:: TASK ITEM ::
Give the number of lines in these entries that contain "kept", and nothing more.

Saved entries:
• • • •

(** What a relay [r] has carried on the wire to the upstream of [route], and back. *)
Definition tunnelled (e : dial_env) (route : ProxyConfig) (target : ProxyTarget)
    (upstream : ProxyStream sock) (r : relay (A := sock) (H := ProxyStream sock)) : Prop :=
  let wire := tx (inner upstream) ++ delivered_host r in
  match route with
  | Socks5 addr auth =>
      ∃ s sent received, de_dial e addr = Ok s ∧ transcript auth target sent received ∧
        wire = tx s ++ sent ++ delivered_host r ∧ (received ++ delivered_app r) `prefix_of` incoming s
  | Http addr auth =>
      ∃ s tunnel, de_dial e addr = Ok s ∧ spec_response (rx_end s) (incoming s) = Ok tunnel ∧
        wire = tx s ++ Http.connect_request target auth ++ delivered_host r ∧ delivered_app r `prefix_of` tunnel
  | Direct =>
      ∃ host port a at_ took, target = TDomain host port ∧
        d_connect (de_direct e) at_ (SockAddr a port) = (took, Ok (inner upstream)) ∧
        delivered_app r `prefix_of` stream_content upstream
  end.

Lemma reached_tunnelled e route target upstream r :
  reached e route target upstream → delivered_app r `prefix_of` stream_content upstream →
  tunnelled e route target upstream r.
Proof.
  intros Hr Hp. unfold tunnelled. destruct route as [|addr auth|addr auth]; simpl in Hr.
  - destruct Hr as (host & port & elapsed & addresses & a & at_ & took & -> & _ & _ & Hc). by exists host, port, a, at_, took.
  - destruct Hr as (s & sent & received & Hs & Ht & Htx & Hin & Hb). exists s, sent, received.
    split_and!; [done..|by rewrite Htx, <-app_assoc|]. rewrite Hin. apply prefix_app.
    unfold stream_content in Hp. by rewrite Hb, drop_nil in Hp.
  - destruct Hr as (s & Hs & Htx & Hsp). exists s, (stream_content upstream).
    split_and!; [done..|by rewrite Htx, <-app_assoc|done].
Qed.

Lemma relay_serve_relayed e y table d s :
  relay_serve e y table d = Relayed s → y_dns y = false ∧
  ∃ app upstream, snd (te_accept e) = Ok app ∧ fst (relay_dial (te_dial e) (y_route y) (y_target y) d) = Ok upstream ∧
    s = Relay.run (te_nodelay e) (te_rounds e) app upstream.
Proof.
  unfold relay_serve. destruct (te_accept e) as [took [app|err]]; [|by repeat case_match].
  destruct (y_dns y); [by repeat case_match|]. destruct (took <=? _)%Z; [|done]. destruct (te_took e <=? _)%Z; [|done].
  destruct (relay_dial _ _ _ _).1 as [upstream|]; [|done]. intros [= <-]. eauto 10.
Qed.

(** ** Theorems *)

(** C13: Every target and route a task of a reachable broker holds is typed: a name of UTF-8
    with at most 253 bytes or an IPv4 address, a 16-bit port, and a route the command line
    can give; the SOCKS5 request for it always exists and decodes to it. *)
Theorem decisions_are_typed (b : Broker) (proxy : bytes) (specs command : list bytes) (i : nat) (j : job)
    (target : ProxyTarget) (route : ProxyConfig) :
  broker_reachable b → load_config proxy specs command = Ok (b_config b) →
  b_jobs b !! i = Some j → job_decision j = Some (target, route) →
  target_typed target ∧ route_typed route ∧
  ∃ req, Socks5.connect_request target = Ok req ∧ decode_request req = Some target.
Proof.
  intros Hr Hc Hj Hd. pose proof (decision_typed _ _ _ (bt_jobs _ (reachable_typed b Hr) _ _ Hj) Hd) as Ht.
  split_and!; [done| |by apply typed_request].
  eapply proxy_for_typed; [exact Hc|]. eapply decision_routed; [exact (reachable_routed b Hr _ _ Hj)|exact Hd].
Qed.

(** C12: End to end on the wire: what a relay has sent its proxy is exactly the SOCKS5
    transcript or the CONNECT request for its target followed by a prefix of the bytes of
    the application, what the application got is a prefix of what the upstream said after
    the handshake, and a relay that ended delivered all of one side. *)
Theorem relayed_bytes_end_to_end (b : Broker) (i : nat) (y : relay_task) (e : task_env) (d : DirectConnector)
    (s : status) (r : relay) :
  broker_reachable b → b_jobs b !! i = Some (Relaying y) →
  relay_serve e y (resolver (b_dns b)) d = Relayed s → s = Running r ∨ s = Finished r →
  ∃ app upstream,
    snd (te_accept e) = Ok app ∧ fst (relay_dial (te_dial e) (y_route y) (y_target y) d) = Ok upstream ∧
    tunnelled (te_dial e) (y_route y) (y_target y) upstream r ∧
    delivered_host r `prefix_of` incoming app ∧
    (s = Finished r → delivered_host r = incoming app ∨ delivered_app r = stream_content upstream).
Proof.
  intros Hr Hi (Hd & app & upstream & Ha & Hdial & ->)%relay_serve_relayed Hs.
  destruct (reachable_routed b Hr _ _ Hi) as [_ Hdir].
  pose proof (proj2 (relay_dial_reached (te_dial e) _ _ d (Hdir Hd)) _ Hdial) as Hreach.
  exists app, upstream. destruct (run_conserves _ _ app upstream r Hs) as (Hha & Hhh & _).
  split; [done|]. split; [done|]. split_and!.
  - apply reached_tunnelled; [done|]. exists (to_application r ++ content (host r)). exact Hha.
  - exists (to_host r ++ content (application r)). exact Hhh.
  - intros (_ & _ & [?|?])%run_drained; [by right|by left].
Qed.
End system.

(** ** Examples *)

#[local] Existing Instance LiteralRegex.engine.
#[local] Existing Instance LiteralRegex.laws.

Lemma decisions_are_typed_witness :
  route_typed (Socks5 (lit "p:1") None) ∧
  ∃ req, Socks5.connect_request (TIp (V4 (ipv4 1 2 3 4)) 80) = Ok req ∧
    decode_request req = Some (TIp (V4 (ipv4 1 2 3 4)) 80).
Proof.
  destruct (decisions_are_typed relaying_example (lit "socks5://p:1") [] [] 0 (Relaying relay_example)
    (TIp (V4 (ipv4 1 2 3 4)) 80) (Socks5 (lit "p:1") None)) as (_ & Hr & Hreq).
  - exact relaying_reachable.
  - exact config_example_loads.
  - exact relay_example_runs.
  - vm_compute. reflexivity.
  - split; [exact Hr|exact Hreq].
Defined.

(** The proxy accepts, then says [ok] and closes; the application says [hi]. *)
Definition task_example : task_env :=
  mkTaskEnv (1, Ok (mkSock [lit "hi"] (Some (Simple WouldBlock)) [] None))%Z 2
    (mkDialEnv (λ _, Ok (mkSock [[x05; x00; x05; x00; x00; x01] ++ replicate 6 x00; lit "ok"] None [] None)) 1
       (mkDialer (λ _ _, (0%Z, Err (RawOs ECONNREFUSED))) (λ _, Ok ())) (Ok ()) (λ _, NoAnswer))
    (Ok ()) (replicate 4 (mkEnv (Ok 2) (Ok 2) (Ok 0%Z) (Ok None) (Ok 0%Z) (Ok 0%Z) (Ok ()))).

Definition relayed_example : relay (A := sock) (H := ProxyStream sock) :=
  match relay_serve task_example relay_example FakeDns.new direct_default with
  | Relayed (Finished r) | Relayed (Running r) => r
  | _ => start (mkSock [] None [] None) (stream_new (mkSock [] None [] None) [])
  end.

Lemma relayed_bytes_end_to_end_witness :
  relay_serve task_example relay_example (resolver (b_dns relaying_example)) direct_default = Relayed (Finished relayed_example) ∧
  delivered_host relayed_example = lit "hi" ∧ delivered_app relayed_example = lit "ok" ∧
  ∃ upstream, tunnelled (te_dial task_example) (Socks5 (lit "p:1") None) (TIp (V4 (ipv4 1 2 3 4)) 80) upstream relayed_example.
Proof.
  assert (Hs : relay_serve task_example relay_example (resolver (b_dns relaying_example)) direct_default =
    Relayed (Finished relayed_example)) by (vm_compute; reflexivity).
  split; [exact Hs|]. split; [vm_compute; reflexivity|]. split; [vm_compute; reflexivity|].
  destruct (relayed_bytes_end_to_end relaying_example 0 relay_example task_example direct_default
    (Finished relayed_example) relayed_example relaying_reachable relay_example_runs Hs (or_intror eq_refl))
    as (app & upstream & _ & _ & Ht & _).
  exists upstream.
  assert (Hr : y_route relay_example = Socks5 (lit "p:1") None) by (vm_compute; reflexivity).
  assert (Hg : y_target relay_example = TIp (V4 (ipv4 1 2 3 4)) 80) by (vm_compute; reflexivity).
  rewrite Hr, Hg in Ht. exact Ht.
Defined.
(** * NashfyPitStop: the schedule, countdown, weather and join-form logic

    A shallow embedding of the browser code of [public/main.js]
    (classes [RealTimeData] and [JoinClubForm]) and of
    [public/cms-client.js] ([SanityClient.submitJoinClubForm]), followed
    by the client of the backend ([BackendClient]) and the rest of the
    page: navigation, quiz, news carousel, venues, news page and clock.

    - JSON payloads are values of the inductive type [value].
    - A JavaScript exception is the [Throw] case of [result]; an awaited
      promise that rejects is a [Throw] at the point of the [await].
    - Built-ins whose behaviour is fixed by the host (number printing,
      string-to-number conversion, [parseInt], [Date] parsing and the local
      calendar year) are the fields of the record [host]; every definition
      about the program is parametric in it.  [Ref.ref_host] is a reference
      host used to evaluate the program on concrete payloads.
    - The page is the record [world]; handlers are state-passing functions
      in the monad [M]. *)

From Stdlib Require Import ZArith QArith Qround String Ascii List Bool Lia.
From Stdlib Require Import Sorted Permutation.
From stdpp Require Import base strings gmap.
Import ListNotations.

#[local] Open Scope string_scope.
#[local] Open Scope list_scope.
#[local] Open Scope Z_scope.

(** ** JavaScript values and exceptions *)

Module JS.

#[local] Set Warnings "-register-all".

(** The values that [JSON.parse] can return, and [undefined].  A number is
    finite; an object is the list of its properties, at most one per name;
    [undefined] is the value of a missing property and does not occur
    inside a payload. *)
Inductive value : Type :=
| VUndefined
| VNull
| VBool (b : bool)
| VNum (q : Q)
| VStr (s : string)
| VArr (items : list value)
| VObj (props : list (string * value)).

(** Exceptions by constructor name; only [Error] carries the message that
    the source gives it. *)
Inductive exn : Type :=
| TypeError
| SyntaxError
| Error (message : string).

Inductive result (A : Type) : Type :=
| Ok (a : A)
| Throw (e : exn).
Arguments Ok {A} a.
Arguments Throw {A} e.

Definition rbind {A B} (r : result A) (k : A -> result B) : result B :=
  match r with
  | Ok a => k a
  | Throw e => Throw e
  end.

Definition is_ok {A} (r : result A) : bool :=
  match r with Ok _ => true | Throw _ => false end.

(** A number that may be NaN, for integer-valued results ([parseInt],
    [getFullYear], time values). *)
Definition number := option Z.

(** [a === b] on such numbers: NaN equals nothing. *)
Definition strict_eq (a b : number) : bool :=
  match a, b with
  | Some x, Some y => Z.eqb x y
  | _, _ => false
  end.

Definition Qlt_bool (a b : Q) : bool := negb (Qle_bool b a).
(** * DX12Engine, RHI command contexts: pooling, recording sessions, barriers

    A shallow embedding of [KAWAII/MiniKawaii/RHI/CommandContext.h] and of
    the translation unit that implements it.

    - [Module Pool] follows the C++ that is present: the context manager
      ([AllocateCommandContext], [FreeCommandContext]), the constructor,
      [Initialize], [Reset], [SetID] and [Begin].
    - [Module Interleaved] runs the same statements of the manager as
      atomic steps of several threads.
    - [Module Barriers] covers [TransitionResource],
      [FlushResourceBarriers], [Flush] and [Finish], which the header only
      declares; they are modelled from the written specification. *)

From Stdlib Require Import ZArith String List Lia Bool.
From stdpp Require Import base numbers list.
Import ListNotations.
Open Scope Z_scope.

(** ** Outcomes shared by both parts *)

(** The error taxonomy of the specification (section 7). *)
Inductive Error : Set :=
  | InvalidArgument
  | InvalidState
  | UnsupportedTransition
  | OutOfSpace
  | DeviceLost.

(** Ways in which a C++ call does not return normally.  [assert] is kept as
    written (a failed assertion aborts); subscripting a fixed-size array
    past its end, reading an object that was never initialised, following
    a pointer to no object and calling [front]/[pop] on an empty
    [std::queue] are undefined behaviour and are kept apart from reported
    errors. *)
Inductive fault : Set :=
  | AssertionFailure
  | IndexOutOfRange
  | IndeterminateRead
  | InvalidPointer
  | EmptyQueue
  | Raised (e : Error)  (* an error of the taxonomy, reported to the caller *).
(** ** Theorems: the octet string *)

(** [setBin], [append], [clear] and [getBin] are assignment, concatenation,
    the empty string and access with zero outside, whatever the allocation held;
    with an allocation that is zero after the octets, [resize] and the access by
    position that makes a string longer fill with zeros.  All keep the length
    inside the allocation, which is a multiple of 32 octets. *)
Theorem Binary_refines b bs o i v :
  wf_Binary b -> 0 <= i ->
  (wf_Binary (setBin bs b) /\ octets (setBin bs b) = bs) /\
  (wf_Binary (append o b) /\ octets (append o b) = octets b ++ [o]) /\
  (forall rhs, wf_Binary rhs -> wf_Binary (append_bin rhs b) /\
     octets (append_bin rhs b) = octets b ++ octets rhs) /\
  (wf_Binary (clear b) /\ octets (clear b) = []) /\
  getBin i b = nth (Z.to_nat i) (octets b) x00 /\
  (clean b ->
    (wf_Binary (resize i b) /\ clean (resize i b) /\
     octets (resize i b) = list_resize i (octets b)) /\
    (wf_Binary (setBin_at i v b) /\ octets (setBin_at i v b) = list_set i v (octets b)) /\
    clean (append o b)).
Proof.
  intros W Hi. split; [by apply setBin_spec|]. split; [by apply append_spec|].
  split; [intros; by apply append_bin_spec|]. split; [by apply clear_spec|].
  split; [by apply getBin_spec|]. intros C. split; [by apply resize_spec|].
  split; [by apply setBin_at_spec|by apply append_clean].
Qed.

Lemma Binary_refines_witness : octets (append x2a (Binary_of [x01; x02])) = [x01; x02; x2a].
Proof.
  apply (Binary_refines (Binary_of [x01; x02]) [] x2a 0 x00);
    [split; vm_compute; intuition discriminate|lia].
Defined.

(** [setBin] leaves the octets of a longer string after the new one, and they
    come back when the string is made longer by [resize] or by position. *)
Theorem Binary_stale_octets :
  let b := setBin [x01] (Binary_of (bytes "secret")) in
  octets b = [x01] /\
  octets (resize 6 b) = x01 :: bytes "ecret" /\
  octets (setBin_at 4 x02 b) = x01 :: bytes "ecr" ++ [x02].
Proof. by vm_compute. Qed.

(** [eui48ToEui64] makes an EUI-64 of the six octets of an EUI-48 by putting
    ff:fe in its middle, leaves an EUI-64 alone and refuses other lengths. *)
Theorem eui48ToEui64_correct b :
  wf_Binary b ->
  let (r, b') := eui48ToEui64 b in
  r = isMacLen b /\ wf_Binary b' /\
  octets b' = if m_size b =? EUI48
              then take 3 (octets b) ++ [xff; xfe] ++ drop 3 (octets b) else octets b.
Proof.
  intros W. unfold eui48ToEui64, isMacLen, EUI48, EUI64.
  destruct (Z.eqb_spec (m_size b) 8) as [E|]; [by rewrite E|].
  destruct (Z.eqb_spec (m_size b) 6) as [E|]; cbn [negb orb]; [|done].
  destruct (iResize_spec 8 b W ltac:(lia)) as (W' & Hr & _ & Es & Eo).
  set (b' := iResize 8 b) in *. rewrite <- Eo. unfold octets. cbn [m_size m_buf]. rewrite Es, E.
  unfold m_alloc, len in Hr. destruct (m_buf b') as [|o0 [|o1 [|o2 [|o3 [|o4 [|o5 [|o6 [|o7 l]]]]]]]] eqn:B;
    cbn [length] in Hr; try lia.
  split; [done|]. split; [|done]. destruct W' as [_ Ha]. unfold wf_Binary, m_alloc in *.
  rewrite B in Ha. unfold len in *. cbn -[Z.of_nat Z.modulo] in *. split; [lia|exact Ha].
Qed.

• • • •

:: RESPONSE AREA ::
2